Shiny for Python is out of Alpha
Shiny for Python has come out of alpha. It is a foss device to construct and share interactive visualizations & dashboards. We predict it compares favorably to different common internet app growth frameworks focused at information scientists. Contemplate having a look.
Announcement from the event crew: [https://shiny.rstudio.com/blog/shiny-python-general-availability.html](https://shiny.rstudio.com/weblog/shiny-python-general-availability.html)
Posit’s common announcement: [https://posit.co/blog/shiny-for-python-is-now-generally-available/](https://posit.co/weblog/shiny-for-python-is-now-generally-available/)
(Full disclosure, I work at Posit PBC.)
Comments ( 9 )
Will this work with rsconnect?
Top for the disclosure
Why do Posit consider this “more developer friendly” than Dash?
Looking at the examples, it looks very un-pythonic to me.
Great! I use to work a lot in shiny with R over 5 years ago, but I had to switch to flask, dash, or streamlit since I needed to work in python. I am excited to build a shiny app again.

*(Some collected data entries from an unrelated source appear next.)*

(* ===== verification/_CoqProject ===== *)
-Q . S2P
Prelude.v
Float64.v
GoStrings.v
SafePath.v
CameraEvent.v
ActivityStore.v
ActivityInvariant.v
ActivityOperations.v
ActivityFrame.v
ActivityReachability.v
ActivityGrouping.v
ActivityTheorems.v
NotifyStore.v
NotifyDispatch.v
NotifyDelivery.v
NotifyTheorems.v
NotifyFanout.v
Tracker.v
TrackerMatching.v
TrackerTheorems.v
Presence.v
PresenceTheorems.v
Motion.v
MotionTheorems.v
DoorbellFrames.v
CameraLoop.v
CameraLoopTheorems.v
SegmentStore.v
Retention.v
RetentionLemmas.v
RetentionTheorems.v
RecordingSessions.v
Recompress.v
RecompressTheorems.v
RecompressBackfill.v
H264.v
Cry.v
ObjectCount.v
MemoryGuard.v
AuthScopes.v
Auth.v
AuthSessions.v
AuthTheorems.v
Mp4Bytes.v
Mp4BytesTheorems.v
Mp4Index.v
Mp4IndexTheorems.v
Mp4Trim.v
SegmentWriter.v
SegmentWriterTheorems.v
RtspSource.v
RecordedSegments.v
RecordingConsumer.v
RecordingConsumerTheorems.v
TranscodeProcess.v
EventProcessor.v
EventTheorems.v
EventSweep.v
GoSlices.v
OnnxProto.v
OnnxModel.v
OnnxEncode.v
OnnxModelTheorems.v
OnnxTensor.v
OnnxShapeOps.v
OnnxMathOps.v
OnnxConv.v
OnnxGraph.v
OnnxTensorTheorems.v
OnnxBroadcast.v
OnnxColumns.v
OnnxFusedConv.v
OnnxFusion.v
OnnxRun.v
OnnxConvTheorems.v
Detector.v
Identities.v
IdentityTheorems.v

Looks great. I used to develop a few shiny apps back when I worked with R. I’m glad that shinywidgets is a package included here as the ipywidgets tool was important from a functionality perspective but not smooth to use. Just need a shinydashboard module now.
Weird that they ported it over. I used it back in 2018, but there’s much better solutions for dashboarding in python. Others have mentioned Dash. I think plotly has their own variant, but I’ve been using Apache Superset which allows CSS formatting, you can change branding/flavor icons, and all the charts/dashboards can be imported/exported from JSON, which makes it much easier for a deployment standpoint. Also has row level security and supports Oauth so is a lot more secure than Shiny.
I normally use flask, streamlit, or dash but will check it out.
As someone that has worked with Shiny (R) as well, the barrier of entry in streamlit is lower.
It’s excellent. Go to shinylive.io, check out some examples with source code, then and only then can you knock it.
It’s aim is to provide a framework for web app development that 1) requires no web dev skills and 2) you’ll never grow out of – if you happen to be proficient with HTML, CSS, etc then you can make your apps that much better.
As a DS lacking solid front end technical chops, Python Shiny is very appealing.
Note on dash: it’s stateless meaning that your data has to be reloaded every time it reacts to user input (or you implement a kludgey workaround that’s rough to maintain). Not so with Shiny – much easier to design a reactive, maintainable, and scalable application.
Have some fun playing around with Shiny, I know I will this weekend!